In un caso e nell'altro, risulta chiarissimo come ormai i ragionamenti servano a poco. Basta vederli in giro sui loro scooter con l'espansione aperta, sulle loro microcar, sulle berline prestate dal papà: sanno benissimo a quale genere di lotteria stiano giocando, dentro casa hanno famiglie e televisioni che continuano a ripetere gli stessi discorsi sulla prudenza, ma appena oltre il cancello danno di gas come dannati. Valentini Rossi senza essere Valentino Rossi.
Non è una pazzia, non è una perversione macabra, a portare verso iniziative come il monumento dei manichini vestiti da Chiara e Omar: è l'estremo tentativo di chiuderla con le parole e provare con l'immagine diretta. Se non si fanno prendere dal ragionamento, proviamo a prenderli per il bavero. Tutti sappiamo tutto, ma in questo clima di ottundimento generale siamo al punto che soltanto guardando direttamente la fisicità della questione riusciamo a coglierla davvero. Abbiamo bisogno di vedere quello che già sappiamo: e chissà che questo non sia davvero il capolinea finale del famigerato eccesso d'informazioni, destinato a produrre una piatta e uniforme insensibilità.

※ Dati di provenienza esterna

(** ** The contract *)

(** C6: the memory manager keeps one map of pages per space: whatever client
    operation runs (allocating, freeing, mapping, unmapping, sharing
    copy-on-write, a write fault, a new space), reading the page tables and
    the reference counts afterwards gives exactly the abstract step's outcome,
    no other page of any space changes, and memory runs out only when no
    frame is free. *)
Theorem vm_refines own A v op :
  rep own A v -> allowed op A ->
  exists own' A', own ⊆ own' /\ rep own' A' (run op v).2 /\ abs_step op A (run op v).1 A' /\
    (out_of_memory op (run op v).1 = true -> forall f, managed (run op v).2 f -> users own' A' f <> 0).
Proof.
  intros Hrep Hop. destruct (run_refined own A v op Hrep Hop) as (own' & A' & H1 & H2 & H3 & H4 & _). exists own', A'. auto.
Qed.

Lemma example_rep : rep ∅ (boot_abs example_boot) example_boot.
Proof.
  apply boot_rep_frames; [|exact example_direct].
  destruct (init_physical_frames (272 * 4096) example_start ltac:(lia) eq_refl eq_refl) as (v1 & H1 & Hfr & _).
  assert (example_boot = v1) as -> by (unfold example_boot; rewrite H1; reflexivity). exact Hfr.
Qed.

Lemma vm_refines_witness :
  exists own' A', rep own' A' (run (CreateSpace 1) example_boot).2 /\
    abs_step (CreateSpace 1) (boot_abs example_boot) 0x10F000 A' /\
    read 3 (run (CreateSpace 1) example_boot).2 0x10F000 1024 = None.
Proof.
  destruct (vm_refines ∅ (boot_abs example_boot) example_boot (CreateSpace 1) example_rep I) as (own' & A' & _ & H1 & H2 & _).
  exists own', A'. assert ((run (CreateSpace 1) example_boot).1 = 0x10F000) as Hr by (vm_compute; reflexivity).
  rewrite Hr in H2. split; [exact H1|]. split; [exact H2|]. vm_compute. reflexivity.
Defined.
Lemma page_record_ext mem sp sp' wa :
  owner_pid sp' = owner_pid sp -> page_tables sp' !! pte_index wa.2 = page_tables sp !! pte_index wa.2 ->
  page_record mem sp' wa = page_record mem sp wa.
Proof.
  intros Ho Hpt. unfold page_record, vmm_get_physical_addr, vmm_get_page_table. rewrite Ho, Hpt. reflexivity.
Qed.

(** The space after a write fault on a tagged page. *)
Definition resolve_space (sp : vm_space_t) (k e : Z) : vm_space_t :=
  with_tables sp (<[k := resolved_entry e]> (page_tables sp)).

Lemma resolve_clean mem pid sp a e :
  space_wf pid sp -> (true, a) ∈ space_pages sp -> page_tables sp !! pte_index a = & e ->
  pte_has e PAGE_PRESENT = true -> pte_has e PAGE_SNAPSHOT_COW = true ->
  clean_space mem sp ≡ₚ
    {| pg_pid := owner_pid sp; pg_virt_addr := a; pg_flags := 0; pg_data := frame_at mem (pte_to_phys e) |}
    :: clean_space mem (resolve_space sp (pte_index a) e).
Proof.
  intros Hwf Ha He Hp Hc. unfold clean_space.
  change (space_pages (resolve_space sp (pte_index a) e)) with (space_pages sp).
  destruct (proj1 (Forall_forall _ _) (sp_user _ _ Hwf) _ Ha) as [_ Hal].
  pose proof (sp_entries _ _ Hwf _ e He Hp) as Hent. destruct (resolved_bits e) as (R1 & R2 & R3).
  apply (omap_remove_one _ _ (fun wa => pte_index wa.2) _ (true, a)).
  - exact (sp_disjoint _ _ Hwf).
  - exact Ha.
  - unfold page_record. cbn [snd fst]. rewrite (physical_addr sp a e Hal He Hp). unfold vmm_get_page_table.
    rewrite He. unfold checkpoint_page_action. rewrite Hp, Hc. cbn.
    rewrite (proj2 (Z.eqb_neq _ _) (ent_phys _ _ _ Hent)). reflexivity.
  - unfold page_record, vmm_get_page_table, resolve_space, with_tables. cbn [snd fst page_tables].
    rewrite lookup_insert_eq. unfold checkpoint_page_action. rewrite R1, Hp, R3. reflexivity.
  - intros z _ Hz. cbn [snd] in Hz. apply page_record_ext; [reflexivity|].
    unfold resolve_space, with_tables. cbn [page_tables]. apply lookup_insert_ne. congruence.
Qed.
(* ===== verification/CheckpointTakeSpec.v ===== *)
(** * What a checkpoint contains

    Marking at [checkpoint_take] turns every present page of a writable region
    into a clean one, so right after a take the records are the contexts and
    every mapped page; by CheckpointSpec they still are when writeback runs. *)
From Stdlib Require Import ZArith Lia Permutation.
From stdpp Require Import gmap.
From S2P Require Import Prelude.
From S2P Require Import BlockDevice AtomicStore SnapshotStore SnapshotStoreSpec Barrier Vmm VmmSpec Checkpoint CheckpointSpec.
Open Scope Z_scope.
Open Scope c_scope.

(** ** Taking a checkpoint *)

(** What marking does to the entries of writable regions. *)
Definition mark_entry (e : Z) : Z :=
  if pte_has e PAGE_PRESENT && pte_has e PAGE_WRITABLE then marked_entry e else e.

Lemma mark_entry_idempotent e : mark_entry (mark_entry e) = mark_entry e.
Proof.
  unfold mark_entry. destruct (pte_has e PAGE_PRESENT && pte_has e PAGE_WRITABLE) eqn:E; [|rewrite E; reflexivity].
  destruct (marked_bits e) as (_ & -> & _). rewrite andb_false_r. reflexivity.
Qed.

Lemma mark_page_lookup m pt a k :
  (mark_page (m, pt) a).2 !! k = (if decide (k = pte_index a) then mark_entry <$> pt !! k else pt !! k).
Proof.
  unfold mark_page. destruct (pt !! pte_index a) as [e|] eqn:He.
  2:{ case_decide as Hk; [|reflexivity]. subst k. cbn [snd]. rewrite He. reflexivity. }
  cbn [checkpoint_mark_pte]. unfold mark_entry.
  case_decide as Hk; [subst k; rewrite He|].
  - destruct (pte_has e PAGE_PRESENT) eqn:Ep, (pte_has e PAGE_WRITABLE) eqn:Ew; cbn; rewrite ?Ep, ?Ew; cbn;
      [apply lookup_insert_eq | exact He..].
  - destruct (negb _ || negb _); cbn [snd]; [reflexivity | apply lookup_insert_ne; congruence].
Qed.

Lemma mark_page_count m pt a : m <= (mark_page (m, pt) a).1.
Proof.
  unfold mark_page. destruct (pt !! pte_index a) as [e|]; [|reflexivity]. cbn [checkpoint_mark_pte].
  destruct (negb _ || negb _); cbn [fst]; lia.
Qed.

Lemma mark_pages_lookup l m pt k :
  (foldl mark_page (m, pt) l).2 !! k =
    (if decide (k ∈ pte_index <$> l) then mark_entry <$> pt !! k else pt !! k) /\
  m <= (foldl mark_page (m, pt) l).1.
Proof.
  revert m pt; induction l as [|a l IH]; intros m pt; [split; [reflexivity | cbn; lia]|].
  cbn [foldl]. pose proof (mark_page_lookup m pt a k) as Hl. pose proof (mark_page_count m pt a) as Hc.
  destruct (mark_page (m, pt) a) as [m1 pt1]. cbn [fst snd] in *.
  destruct (IH m1 pt1) as [IH1 IH2]. split; [|lia]. rewrite IH1, Hl, fmap_cons.
  destruct (decide (k ∈ pte_index <$> l)) as [Hin|Hin], (decide (k = pte_index a)) as [Hk|Hk].
  - rewrite decide_True by (right; exact Hin). destruct (pt !! k); cbn; [rewrite mark_entry_idempotent|]; reflexivity.
  - rewrite decide_True by (right; exact Hin). reflexivity.
  - subst k. rewrite decide_True by left. reflexivity.
  - rewrite decide_False by (intros [?|?]%elem_of_cons; contradiction). reflexivity.
Qed.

La morte incredibile di Chiara e Omar, presi sotto all'incrocio dall'auto guidata da un cinese, diventa così uno spot. Pubblicità&Progresso a tinte cupe. Non è la prima volta che qualcuno imbocca questa via: già altrove si sono viste a bordo strada carcasse d'auto maciullate e gigantografie di rottami vari. Tu chiamale se vuoi prevenzioni. E senza arrivare ai monumenti, basta la stessa cartellonistica che da tempo ci allarma in autostrada, con quei messaggi sinistri del tipo «se sei stanco fermati, perchè il sonno uccide», o «allaccia la cintura, se non vuoi morire su due piedi».
Si sostiene che i messaggi forti siano troppo ansiogeni. Difatti, già definiscono quest'opera veneta «monumento choc». Non è dato sapere se davvero servirà, se indurrà qualche ragazzo a qualche sana riflessione. È la temeraria speranza di tanti genitori. Certo, inutile nasconderselo, ci sarà anche chi passandogli davanti darà un ulteriore colpo di gas, ghignando di strafottenza: anche questa è la giovinezza. Una certa giovinezza: sfrontata, insolente, autodistruttiva, permeata da un'assurda certezza di immortalità. Per questo genere di giovinezza, purtroppo, non c'è monumento-choc capace di incidere. Già servirebbe a poco l'elettrochoc.